Friday, July 25, 2008

Religion from the perspective of economics and rational choice theory

After encountering numerous references for Rodney Stark's work, I thought I would just bring up a couple of short thoughts about approaching religion from the perspective of economics and rational choice theory. Wilson (2002, pp. 48) summarizes this approach nicely in his book Darwin's Cathedral;

"Religion is envisioned as an economic exchange between people and imagined supernatural agents for goods that are scarce (eg., rain during a drought) or impossible (e.g., immortal life) to obtain in the real world. Religious belief is therefore rational in the sense of employing cost-benefits reasoning."

One question that arises from this approach is whether exchanges with imagined entities for impossibly given products has practical benefits? While it is possible to discuss the spin off benefits that come from emergent structures, I think the question is much more interesting when narrowed. Are there any benefits directly related to this class of exchange?

To answer this from a religious perspective, I suspect a history of exchange experiences is necessary before nuance and weight emerge. In lieu of this religiously focussed discussion, I think the question continues to get more interesting when focussed to the level of quasi-religious organizations. For example, in terms of the quasi-religious aspects of formalized education, what benefits emerge when educational players enter into exchanges for results that are essentially random or impossible to produce?

The following examples may be parallels.

Religion: A folk religion may involve dancing to end a drought.
  • An indirect effect of this action may be a changed potential for group cohesion.
  • Individuals may be indirectly affected by changing personal commitments.
  • Individuals may be directly affected by the imagined exchange by altered perceptions of religious utility.
Education: A motivational speaker gives some advice at a conference whose effects, when implemented at the level of detail understood, are essentially random.
  • An indirect effect of this action may be a changed potential for group cohesion.
  • Individuals may be indirectly affected by changing personal commitments.
  • Individuals may be directly affected by the exchange by initiating a learning cycle that produces measurable effects.
So, on one level, the question to ask is whether an altered perception of religious utility has results that are as real as a work place learning cycle? They both can spur pragmatic investigation which find practical applications. The former may be subject to greater idealistic fantasy than the latter, but is the controlling variable the degree to which practical results can be knowingly leveraged, or is the controlling variable the degree to which practical results end up being leveraged?

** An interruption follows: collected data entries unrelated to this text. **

(** Scans started stay started, and new ones are for new waves. *)
Lemma step_launches ev s s' : connStep ev s = Some s' → launches (c_writer s) (c_writer s').
Proof.
  assert (Hserve : ∀ ev s s', serve ev s = Some s' → launches (c_writer s) (c_writer s')).
  { intros ev0 s0 s0' (Hh & _)%serve_spec.
    pose proof (handle_kept cfg net drain ug uw ev0 (c_writer s0)) as [Hl _]. by rewrite Hh in Hl. }
  destruct ev as [ev|ev| |j]; simpl.
  - by intros [= <-].
  - destruct (selectable _ _); [|done]. apply Hserve.
  - destruct (receive k _) as [[env|] d]; [|done]. intros H%Hserve. exact H.
  - destruct (launched (c_writer s) !! j); [|done]. destruct (outs j !! _) as [b|]; [|done].
    intros H%Hserve. exact H.
Qed.

Lemma run_launches evs s s' : connRun evs s = Some s' → launches (c_writer s) (c_writer s').
Proof.
  revert s. induction evs as [|ev evs IH]; intros s; simpl; [by intros [= ->]|].
  destruct (connStep ev s) as [s1|] eqn:E; [|done]. intros H. apply step_launches in E.
  etrans; [exact E|by apply IH].
Qed.
(* ===== verification/SubscribeComplete.v ===== *)
(** What a client of a Subscribe stream gets of one group after a Mutate adds it: the catch-up
    scan, the live messages buffered behind it and the live tail together, while other clients
    publish, the worker polls, and other Mutates change the stream. *)

From S2P Require Import Prelude Topic Types Frames Writer Sample WriterLogic WriterInv WriterOrder WriterSeam TopicLane Dispatcher MlsDb ReadStore CatchUp StreamScans Store Worker LiveRows ScanLive Subscribe.

(** * The rows of the group *)

Section Rows.
Context (c c0 reach : Z) (rows : list GroupMessageRow).
Hypothesis Ha : ascending g_ID rows.
Hypothesis Hids : ∀ r, r ∈ rows → 0 < g_ID r ≤ maxInt64.

Lemma conv_id r : r ∈ rows → groupID (toGroupMessage r) = g_ID r.
Proof. intros Hr. by destruct (row_above r (Hids r Hr)). Qed.

Lemma conv_ascending l : (∀ r, r ∈ l → r ∈ rows) → ascending g_ID l → ascending groupID (conv l).
Proof.
  intros Hl. unfold conv. induction l as [|r l IH]; [intros _; constructor|]. intros [Hr H]%ascending_cons.
  apply ascending_cons. split; [|apply IH; [set_solver|done]].
  intros m (x & -> & Hx)%list_elem_of_fmap. rewrite !conv_id by set_solver. by apply Hr.
Qed.

Lemma conv_last l : (∀ r, r ∈ l → r ∈ rows) → groupID <$> last (conv l) = g_ID <$> last l.
Proof.
  intros Hl. unfold conv. rewrite fmap_last. destruct (last l) as [r|] eqn:E; [|done]. simpl.
  rewrite conv_id; [done|]. apply Hl. by apply last_Some_elem_of.
Qed.

(** The rows taken from the subscription are the first ones above the worker's cursor. *)
Lemma taken_elem q P rest x :
  range g_ID c0 q rows = P ++ rest → x ∈ rows → c0 < g_ID x ≤ lastOf c0 P → x ∈ P.
Proof.
  intros Er Hx Hle. destruct P as [|p P _] using rev_ind; [unfold lastOf in Hle; simpl in Hle; lia|].
  rewrite lastOf_snoc in Hle. assert (Hap : ascending g_ID (range g_ID c0 q rows)) by (by apply ascending_filter).
  assert (Hp : p ∈ range g_ID c0 q rows) by (rewrite Er; set_solver).
  apply list_elem_of_filter in Hp as [Hp _].
  assert (Hin : x ∈ range g_ID c0 q rows) by (apply list_elem_of_filter; split; [lia|done]).
  rewrite Er in Hin, Hap. apply elem_of_app in Hin as [?|Hin]; [done|].
  apply ascending_app in Hap as (Hap & _ & _). specialize (Hap p x ltac:(set_solver) Hin). lia.
Qed.

Lemma taken_bounds q P rest x :
  range g_ID c0 q rows = P ++ rest → x ∈ P → x ∈ rows ∧ c0 < g_ID x ≤ lastOf c0 P.
Proof.
  intros Er Hx. assert (Hin : x ∈ range g_ID c0 q rows) by (rewrite Er; set_solver).
  apply list_elem_of_filter in Hin as [Hlt Hin]. split; [done|]. split; [lia|].
  assert (Hap : ascending g_ID (P ++ rest)) by (rewrite <- Er; by apply ascending_filter).
  apply ascending_app in Hap as (_ & Hap & _).
  destruct P as [|p P _] using rev_ind; [by apply elem_of_nil in Hx|]. rewrite lastOf_snoc.
  apply ascending_app in Hap as (Hap & _ & _).
  apply elem_of_app in Hx as [Hx|Hx%list_elem_of_singleton]; [|subst; lia].
  specialize (Hap x p Hx ltac:(left)). lia.
Qed.

(** The topic's rows above [c] have been sent up to [w], and [floor] guards what was sent. *)
Definition caughtUp (w floor : Z) : Prop :=
  c ≤ floor ≤ w ∧ ∀ r, r ∈ rows → c < g_ID r ≤ w → g_ID r ≤ floor.

(** How far the stream has sent once the topic is open. *)
Definition sentTo (P : list GroupMessageRow) : Z := Z.max (Z.max c reach) (lastOf c0 P).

I suspect many people heavily weight actions whose benefits are weakly dependent on deep awareness. You shouldn't have to know sophisticated linguistic discourses to produce benefits from an elementary reading program. However, religious actions may require sophisticated cognitive awareness in order to leverage direct benefits on an individual level. (I don't think you need to really know what is going on to leverage group benefits).

1 comment:

chris g said...

Just thought I would include an additional quote I found of Wilson's (2002, pp. 49) as I finished up my reading this morning.

"Missing entirely from this conception [rational choice theory of religion] is the category of goods that can be procured by human action, but only by coordinated human action, and the role of religion in achieving the required coordination."

For me, biting off the question of individual access to group benefits is just too large a question right now. Hopefully I can tease out direct individual benefits first.